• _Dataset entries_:
+--
(* ===== verification/Settings.v ===== *)
(** * Pages with settings of their own

    The settings of a feature of the daemon are one dictionary under one key of
    its configuration.  A page reads its dictionary the first time it is shown
    and, on Apply, writes the whole of it: [core.set_config] replaces the key.
    This file says what such a page is, as an interface, and what follows from
    it; the pages are in [Pages]. *)

From stdpp Require Import base list strings.
From Stdlib Require Import Lia ZArith.
From S2P Require Import Prelude JsNum JsString JsValue ExtCore.

Local Open Scope nat_scope.

(** ** Dictionaries as they are sent *)

Module Json.

(** A value read from the daemon, or sent to it. *)
Inductive json := JPrim (p : prim) | JArr (l : list json) | JObj (o : list (string * json)).
Notation dict := (obj json).

Definition undef : json := JPrim PUndef.
Definition truthy (v : json) : bool := match v with JPrim p => JsValue.truthy p | _ => true end.

(** [o[k]] of a dictionary *)
Definition get (k : string) (o : dict) : json := default undef (oget k o).

(** [v[k]] of any value but a string; [None] is the [TypeError] on null and
    undefined. *)
Definition prop (k : string) (v : json) : option json :=
  match v with
  | JObj o => Some (get k o)
  | JArr l => Some (default undef (z ← index_key k; l !! Z.to_nat z))
  | JPrim (PUndef | PNull) => None
  | JPrim _ => Some undef
  end.

(** [String(v)], and the primitive a value is converted to *)
Fixpoint str (v : json) : string :=
  match v with
  | JPrim p => to_str p
  | JArr l => join "," (map (fun w => match w with JPrim (PUndef | PNull) => "" | _ => str w end) l)
  | JObj _ => "[object Object]"
  end.
Definition prim_of (v : json) : prim := match v with JPrim p => p | _ => PStr (str v) end.

(** [v || d] *)
Definition or (v d : json) : json := if truthy v then v else d.

(** [Ext.isEmpty] and [Ext.value] *)
Definition isEmpty (v : json) : bool :=
  match v with
  | JPrim (PUndef | PNull) => true
  | JPrim (PStr s) => bool_decide (s = "")
  | JArr [] => true
  | _ => false
  end.
Definition value (v d : json) : json := if isEmpty v then d else v.

(** [Deluge.number] of any value *)
Definition number (v : json) (d : num) : num :=
  match v with
  | JPrim p => Deluge.number p d
  | _ => let n := to_number (prim_of v) in if is_nan n then d else n
  end.

(** [v === true] and [v !== false] *)
Definition is_true (v : json) : bool := match v with JPrim (PBool true) => true | _ => false end.
Definition not_false (v : json) : bool := match v with JPrim (PBool false) => false | _ => true end.

(** [settings || {}]; the daemon keeps a key's type, so that these hold
    dictionaries, and any other value is left out ([None]). *)
Definition dict_of (v : json) : option dict :=
  if truthy v then match v with JObj o => Some o | _ => None end else Some [].

(** Every key of the first dictionary is in the second, with the same value. *)
Definition within (a b : dict) : Prop := forall k v, oget k a = Some v -> oget k b = Some v.

End Json.

Export (notations) Json.
Notation jbool b := (Json.JPrim (PBool b)).
Notation jint z := (Json.JPrim (PNum (of_Z z))).
Notation jnum n := (Json.JPrim (PNum n)).
Notation jstr s := (Json.JPrim (PStr s)).

#[export] Instance within_preorder : PreOrder Json.within.
Proof. split; [by intros a k v|]. intros a b c H1 H2 k v Hv. by apply H2, H1. Qed.

Lemma within_all e o : Forall (fun kv => oget kv.1 o = Some kv.2) e -> Json.within e o.
Proof. intros H k v Hv%oget_Some_elem. rewrite Forall_forall in H. exact (H _ Hv). Qed.

(** What is read under a key of a dictionary that is within another *)
Lemma within_get e o k : Json.within e o -> is_Some (oget k e) -> Json.get k o = Json.get k e.
Proof. intros Ho [v Hv]. unfold Json.get. by rewrite Hv, (Ho k v Hv). Qed.

(** ** Pages *)

(** What a page is: the key it keeps its settings under, its fields as they are
    made, what it does with the settings it is given ([None] where that
    throws), what a failure to read leaves and whether the page will read again
    then, what Apply writes, and its other handlers, which are told whether the
    page has been shown and may write too ([None] where they cannot happen). *)
Class Page (F E : Type) := {
  key : string;
  made : F;
  load : Json.json -> F -> option F;
  failed : F -> F;
  reads_again : bool;
  apply : F -> F * Json.dict;
  handle : bool -> E -> F -> option (F * list Json.dict)
}.

Module Pages.
Section page.
Context {F E : Type} `{Page F E}.

(** The fields, [loaded], and the calls that read the settings in flight. *)
Record state := mk { fields : F; loaded : bool; flight : nat }.

Definition create : state := mk made false 0.

Inductive event := Show | Answered (settings : Json.json) | Failed | Apply | Do (e : E).
Inductive output := Read (k : string) | Sent (k : string) (settings : Json.dict).

(** [onPageShow] *)
Definition onPageShow (p : state) : state * list output :=
  if loaded p then (p, []) else (mk (fields p) true (S (flight p)), [Read key]).

(** The answer to it *)
Definition onGotConfig (settings : Json.json) (p : state) : option state :=
  f ← load settings (fields p); Some (mk f (loaded p) (flight p)).
Definition onFailed (p : state) : state := mk (failed (fields p)) (loaded p && negb reads_again) (flight p).

(** [onApply] *)
Definition onApply (p : state) : state * list output :=
  if loaded p then let '(f, s) := apply (fields p) in (mk f true (flight p), [Sent key s]) else (p, []).

(** Another handler *)
Definition onEvent (e : E) (p : state) : option (state * list output) :=
  '(f, ss) ← handle (loaded p) e (fields p); Some (mk f (loaded p) (flight p), map (Sent key) ss).

Definition take (p : state) : option state :=
  match flight p with O => None | S n => Some (mk (fields p) (loaded p) n) end.

Definition step (p : state) (e : event) : option (state * list output) :=
  match e with
  | Show => Some (onPageShow p)
  | Answered s => p ← take p; p ← onGotConfig s p; Some (p, [])
  | Failed => p ← take p; Some (onFailed p, [])
  | Apply => Some (onApply p)
  | Do e => onEvent e p
  end.
Definition steps : state -> list event -> option (state * list output) := run step.

(** What was written, and how often the settings were asked for. *)
Definition written (os : list output) : list Json.dict :=
  omap (fun o => match o with Sent _ s => Some s | Read _ => None end) os.
Definition reads (os : list output) : nat :=
  length (List.filter (fun o => match o with Read _ => true | _ => false end) os).

End page.
End Pages.
Arguments Pages.state : clear implicits.
Arguments Pages.event : clear implicits.

(** The settings a page shows in full, with the fields it has: given a dictionary
    with these in it, and with whatever else, it writes them back, and nothing
    that was not in it. *)
Class Settings (F E : Type) `{Page F E} := {
  settings : Type;
  encode : settings -> Json.dict;
  fits : F -> settings -> Prop;
  load_apply s o f :
    fits f s -> obj_ok o -> Json.within (encode s) o ->
    exists f', load (Json.JObj o) f = Some f' /\ Json.within (encode s) (apply f').2 /\ Json.within (apply f').2 o
}.

(** A page none of whose handlers writes before it was shown. *)
Class Guarded (F E : Type) `{Page F E} := {
  guarded e f f' ss : handle false e f = Some (f', ss) -> ss = []
}.

Section laws.
Context {F E : Type} `{Page F E}.
Implicit Types (p : Pages.state F) (es : list (Pages.event E)) (os : list Pages.output).

Lemma written_app os os' : Pages.written (os ++ os') = Pages.written os ++ Pages.written os'.
Proof. apply omap_app. Qed.

Lemma reads_app os os' : Pages.reads (os ++ os') = Pages.reads os + Pages.reads os'.
Proof. unfold Pages.reads. by rewrite List.filter_app, length_app. Qed.

Lemma sent_reads ss : Pages.reads (map (Pages.Sent key) ss) = 0.
Proof. unfold Pages.reads. by induction ss. Qed.

(** Whether a call that reads is in flight, or has been, and how many were
    made. *)
Definition read_once p os : Prop :=
  Pages.flight p <= 1 /\ (Pages.flight p = 1 -> Pages.loaded p = true) /\
  (reads_again = false -> Pages.reads os = if Pages.loaded p then 1 else 0).

Lemma step_read_once p os e p' os' :
  Pages.step p e = Some (p', os') -> read_once p os -> read_once p' (os ++ os').
Proof.
  intros Hs (Hf & Hl & Hr). destruct p as [f l n]. cbn [Pages.flight Pages.loaded] in Hf, Hl, Hr.
  unfold read_once. destruct e; cbn [Pages.step] in Hs.
  - unfold Pages.onPageShow in Hs. destruct l; cbn [Pages.loaded Pages.fields Pages.flight] in Hs; injection Hs as <- <-;
      cbn [Pages.loaded Pages.flight]; rewrite reads_app; cbn [Pages.reads List.filter length].
    + rewrite Nat.add_0_r. done.
    + assert (n = 0) as ->.
      { destruct n as [|[|n]]; [done| |lia]. by specialize (Hl eq_refl). }
      split; [done|]. split; [done|]. intros Ha. by rewrite Hr.
  - destruct n as [|n]; [done|]. cbn in Hs. unfold Pages.onGotConfig in Hs. cbn in Hs. destruct (load settings0 f) as [f'|]; [|done]. injection Hs as <- <-.
    cbn [Pages.loaded Pages.flight]. rewrite app_nil_r. split; [lia|]. split; [lia|exact Hr].
  - destruct n as [|n]; [done|]. cbn in Hs. injection Hs as <- <-. unfold Pages.onFailed. cbn [Pages.loaded Pages.flight]. rewrite app_nil_r.
    split; [lia|]. split; [lia|]. intros Ha. rewrite Ha. cbn [negb]. rewrite andb_true_r. auto.
  - unfold Pages.onApply in Hs. destruct l; cbn [Pages.loaded Pages.fields Pages.flight] in Hs; [|injection Hs as <- <-; by rewrite app_nil_r].
    destruct (apply f). injection Hs as <- <-. cbn [Pages.loaded Pages.flight]. rewrite reads_app. cbn. rewrite Nat.add_0_r. done.
  - unfold Pages.onEvent in Hs. cbn [Pages.loaded Pages.fields Pages.flight] in Hs.
    destruct (handle l e f) as [[f' ss]|]; [|done]. cbn [mbind option_bind] in Hs. injection Hs as <- <-.
    cbn [Pages.loaded Pages.flight]. by rewrite reads_app, sent_reads, Nat.add_0_r.
Qed.

(** Over any events at most one call reads the settings at a time, and only one
    ever does of a page that does not read again. *)
Lemma settings_read_once es p os :
  Pages.steps Pages.create es = Some (p, os) ->
  Pages.flight p <= 1 /\ (reads_again = false -> Pages.reads os <= 1).
Proof.
  intros Hs. assert (read_once p os) as (H1 & _ & H2).
  { revert es p os Hs. apply (run_ind Pages.step (fun p _ os => read_once p os)).
    - split; [cbn; lia|]. by split.
    - intros es p1 os1 e p2 os2 _ IH Hs. by eapply step_read_once. }
  split; [done|]. intros Ha. rewrite H2 by done. destruct (Pages.loaded p); lia.
Qed.

(** A page that was not shown writes nothing, whatever else is done with it. *)
Lemma unshown_writes_nothing `{!Guarded F E} es p os :
  Pages.steps Pages.create es = Some (p, os) -> Pages.Show ∉ es -> Pages.written os = [].
Proof.
  intros Hs. enough (Pages.Show ∉ es -> Pages.loaded p = false /\ Pages.written os = []) by tauto.
  revert es p os Hs. apply (run_ind Pages.step (fun p es os => Pages.Show ∉ es -> Pages.loaded p = false /\ Pages.written os = [])).
  - done.
  - intros es [f l n] os1 e p2 os2 _ IH Hs Hn. rewrite elem_of_app, list_elem_of_singleton in Hn.
    destruct IH as [Hl Hw]; [tauto|]. cbn [Pages.loaded] in Hl. subst l. rewrite written_app, Hw. cbn [app].
    destruct e; cbn [Pages.step] in Hs.
    + naive_solver.
    + destruct n as [|n]; [done|]. cbn in Hs. unfold Pages.onGotConfig in Hs. cbn in Hs. destruct (load _ f); [|done]. by injection Hs as <- <-.
    + destruct n as [|n]; [done|]. cbn in Hs. by injection Hs as <- <-.
    + by injection Hs as <- <-.
    + unfold Pages.onEvent in Hs. cbn [Pages.loaded Pages.fields Pages.flight] in Hs.
      pose proof (guarded e f) as Hg. destruct (handle false e f) as [[f' ss]|]; [|done].
      rewrite (Hg f' ss eq_refl) in Hs. by injection Hs as <- <-.
Qed.

(** A page that was shown but has not been answered writes what its fields were
    made with; one that could not read, what that left, unless it reads again. *)
Lemma unread_written :
  (fun r => Pages.written r.2) <$> Pages.steps Pages.create [Pages.Show; Pages.Apply] = Some [(apply made).2] /\
  (fun r => Pages.written r.2) <$> Pages.steps Pages.create [Pages.Show; Pages.Failed; Pages.Apply] =
    Some (if reads_again then [] else [(apply (failed made)).2]).
Proof.
  unfold Pages.steps, run. cbn [foldl mbind option_bind Pages.step Pages.onPageShow Pages.create Pages.loaded Pages.fields Pages.flight Pages.take].
  unfold Pages.onApply, Pages.onFailed. cbn [Pages.loaded Pages.fields Pages.flight].
  split; [by destruct (apply made)|]. destruct reads_again; cbn [andb negb]; [done|]. by destruct (apply (failed made)).
Qed.

(** A page that is shown, answered, shown again any number of times and applied
    writes once: what it shows as it was read, and nothing that was not read. *)
Definition writes_back `{!Settings F E} : Prop :=
  forall s o n, fits made s -> obj_ok o -> Json.within (encode s) o ->
  exists p os s', Pages.steps Pages.create ([Pages.Show; Pages.Answered (Json.JObj o)] ++ replicate n Pages.Show ++ [Pages.Apply]) = Some (p, os) /\
    Pages.written os = [s'] /\ Json.within (encode s) s' /\ Json.within s' o.

Lemma shows_nothing n p : Pages.loaded p = true -> Pages.steps p (replicate n Pages.Show) = Some (p, []).
Proof.
  intros Hl. induction n as [|n IH]; [done|].
  apply (run_app Pages.step p [Pages.Show]). exists p, [], []. split; [|done].
  unfold run. cbn [foldl mbind option_bind Pages.step]. unfold Pages.onPageShow. by rewrite Hl.
Qed.

Lemma settings_write_back `{!Settings F E} : writes_back.
Proof.
  intros s o n Hf Hok Ho. destruct (load_apply s o made Hf Hok Ho) as (f' & Hl & Ha & Hb).
  exists (Pages.mk (apply f').1 true 0), [Pages.Read key; Pages.Sent key (apply f').2], (apply f').2.
  split; [|by split].
  apply run_app. exists (Pages.mk f' true 0), [Pages.Read key], [Pages.Sent key (apply f').2]. split; [|split; [|done]].
  - unfold run. cbn. unfold Pages.onGotConfig. cbn. by rewrite Hl.
  - apply run_app. exists (Pages.mk f' true 0), [], [Pages.Sent key (apply f').2].
    split; [by apply shows_nothing|]. split; [|done]. unfold run. cbn. unfold Pages.onApply. cbn. by destruct (apply f').
Qed.

End laws.
(** What [onUpdate] leaves of the loop, the list drawn or not, and of a refresh
    that was wanted once it is drawn. *)
Lemma onUpdate_asks fields i a s :
  timers_ok s -> UI.connected a = true ->
  let r := (UI.onUpdate fields i a s).1 in
  (UI.hidden s = false -> UI.inFlight r.1 = true \/ exists id, (id, UI.TUpdate) ∈ UI.timers r.1) /\
  ((UI.onUpdate fields i a s).2 = false -> UI.wanted s = true -> UI.inFlight r.1 = true /\
     exists e, UI.AskUpdate (UI.keys i) (UI.questionOf i) e ∈ r.2).
Proof.
  intros Hs Hc. unfold UI.onUpdate. cbv zeta. rewrite Hc. cbn [negb].
  set (s1 := UI.clearRunning (UI.with_flight s false (UI.wanted s))).
  assert (H1 : timers_ok s1 /\ UI.inFlight s1 = false /\ UI.wanted s1 = UI.wanted s /\ UI.hidden s1 = UI.hidden s).
  { unfold s1. rewrite clearRunning_flight. split_and!; try done.
    - refine (proj1 (clearRunning_ok _ _)). by ext_ok.
    - unfold UI.clearRunning. by case_match.
    - unfold UI.clearRunning. by case_match. }
  clearbody s1. destruct H1 as (H1 & F1 & W1 & D1).
  destruct (schedule_ok s1 H1) as (H2 & F2 & T2).
  assert (W2 : UI.wanted (UI.schedule s1) = UI.wanted s).
  { rewrite <- W1. unfold UI.schedule, UI.clearRunning. destruct (UI.running s1); simpl; by destruct (UI.hidden s1). }
  rewrite F1 in F2. rewrite D1 in T2.
  set (s2 := UI.with_epoch (UI.schedule s1) (UI.aepoch a)).
  assert (S2 : UI.inFlight s2 = false /\ UI.wanted s2 = UI.wanted s) by done.
  assert (T3 : UI.hidden s = false -> exists id, (id, UI.TUpdate) ∈ UI.timers s2).
  { intros E. by rewrite E in T2. }
  clearbody s2. destruct S2 as [F3 W3].
  assert (Hup : forall s, UI.inFlight s = false ->
    UI.inFlight (UI.update i s).1 = true /\
    exists e, UI.AskUpdate (UI.keys i) (UI.questionOf i) e ∈ (UI.update i s).2).
  { intros s3 F. unfold UI.update. rewrite clearRunning_flight, F. cbn [fst snd].
    split; [by destruct (negb _)|]. eexists. by left. }
  destruct (UI.delta a && _).
  { destruct (Hup (UI.with_epoch s2 0) F3) as (F4 & e & He).
    destruct (UI.update i (UI.with_epoch s2 0)) as [s4 os4]. cbn [fst snd] in *.
    split; [by left|]. eauto. }
  destruct (UI.received a (UI.grid s2)) as [g ts].
  destruct (Grid.update fields (UI.asked_label i) g ts _) as [g'|]; cbn [fst snd].
  2: { split; [|done]. intros Hd. right. apply (T3 Hd). }
  set (s4 := UI.with_grid s2 g').
  assert (S4 : UI.inFlight s4 = false /\ UI.wanted s4 = UI.wanted s /\ UI.timers s4 = UI.timers s2) by done.
  clearbody s4. destruct S4 as (F4 & W4 & T4).
  destruct (settle_asks i s4 F4 Hup) as [[Ha He]|Ha];
    destruct (UI.settle i s4) as [s5 os5]; cbn [fst snd] in *.
  - split; [by left|]. intros _ Hw. rewrite W4 in He. by split; [|apply He].
  - destruct Ha as [Hw Ht]. rewrite W4 in Hw. rewrite Hw. split; [|done]. intros Hd. right.
    destruct (T3 Hd) as [id Hid]. exists id. by rewrite Ht, T4.
Qed.
(* ===== verification/GridColumns.v ===== *)
(** * The columns of the torrent list: Deluge.Keys and the renderers

    [Keys] holds the keys a poll may ask for and [forGrid], which picks the
    ones the columns on screen are drawn from; [Columns] the renderers, the
    columns, the fields the list sorts by, and a cell as the view draws it. *)

From stdpp Require Import base list strings sorting.
From Stdlib Require Import Lia ZArith.
From S2P Require Import Prelude JsNum JsString JsValue ExtCore Formatters SortTypes Collection Store.

Local Open Scope Z_scope.

Module Columns.

(** ** Renderers

    A renderer is given the value of its column's field, the style of the
    column if it has one, and the data of the record.  [None] is a
    [TypeError]. *)
Definition renderer : Type := prim -> option string -> object -> option prim.

(** [Number(v) || 0] *)
Definition number_or_0 (v : prim) : num :=
  let n := to_number v in if truthy (PNum n) then n else of_Z 0.
(** [v || ''] *)
Definition or_empty (v : prim) : prim := if truthy v then v else PStr "".
(** [v + 1] *)
Definition plus_one (v : prim) : prim :=
  match v with PStr s => PStr (s +:+ "1") | _ => PNum (num_add (to_number v) (of_Z 1)) end.

(** What a class name keeps of a state: [/[^a-z0-9_-]/g] removed. *)
Definition class_char (c : Ascii.ascii) : bool :=
  let n := code c in
  ((97 <=? n) && (n <=? 122) || (48 <=? n) && (n <=? 57) || (n =? 95) || (n =? 45))%nat.

(** The markup of a name; its double quotes are written as single ones here
    and put back by the map. *)
Definition name_tpl : string :=
  str_map (fun c => if decide (c = chr 39) then chr 34 else c)
    "<div class='torrent-name x-deluge-{0}'>{1}</div>".

Definition queueRenderer : renderer := fun value _ _ =>
  Some (if nullish value then PStr ""
        else if loose_eq value (pint (-1)) then PStr "" else plus_one value).

Definition torrentNameRenderer : renderer := fun value _ data =>
  let state := to_lower (to_str (or_empty (pget "state" data))) in
  Some (PStr (format name_tpl
          [str_filter class_char state; to_str (Fmt.htmlEncode (or_empty value))])).

Definition torrentSpeedRenderer : renderer := fun value _ _ =>
  Some (if negb (truthy value) then PUndef else PStr (Fmt.speed value false)).

Definition torrentLimitRenderer : renderer := fun value _ _ =>
  Some (PStr (if loose_eq value (pint (-1)) then ""
              else Fmt.speed (PNum (num_mul (to_number value) (of_Z 1024))) false)).

(** [fsize], [fdate], [ftime] and [fplain] used as renderers: they are given
    the view's object as second argument, which [fsize] reads as
    [showZero]. *)
Definition sizeRenderer : renderer := fun value _ _ => Some (PStr (Fmt.size value true)).
Definition timeRenderer : renderer := fun value _ _ => PStr <$> Fmt.timeRemaining value.
Definition plainRenderer : renderer := fun value _ _ => Some (Fmt.plain value).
+--
Beginning with the line above that contains "Notation jint z", copy each line exactly up to and including the line that contains "then, what Apply", and go no further.

Notation jint z := (Json.JPrim (PNum (of_Z z))).
Notation jnum n := (Json.JPrim (PNum n)).
Notation jstr s := (Json.JPrim (PStr s)).

#[export] Instance within_preorder : PreOrder Json.within.
Proof. split; [by intros a k v|]. intros a b c H1 H2 k v Hv. by apply H2, H1. Qed.

Lemma within_all e o : Forall (fun kv => oget kv.1 o = Some kv.2) e -> Json.within e o.
Proof. intros H k v Hv%oget_Some_elem. rewrite Forall_forall in H. exact (H _ Hv). Qed.

(** What is read under a key of a dictionary that is within another *)
Lemma within_get e o k : Json.within e o -> is_Some (oget k e) -> Json.get k o = Json.get k e.
Proof. intros Ho [v Hv]. unfold Json.get. by rewrite Hv, (Ho k v Hv). Qed.

(** ** Pages *)

(** What a page is: the key it keeps its settings under, its fields as they are
    made, what it does with the settings it is given ([None] where that
    throws), what a failure to read leaves and whether the page will read again
    then, what Apply writes, and its other handlers, which are told whether the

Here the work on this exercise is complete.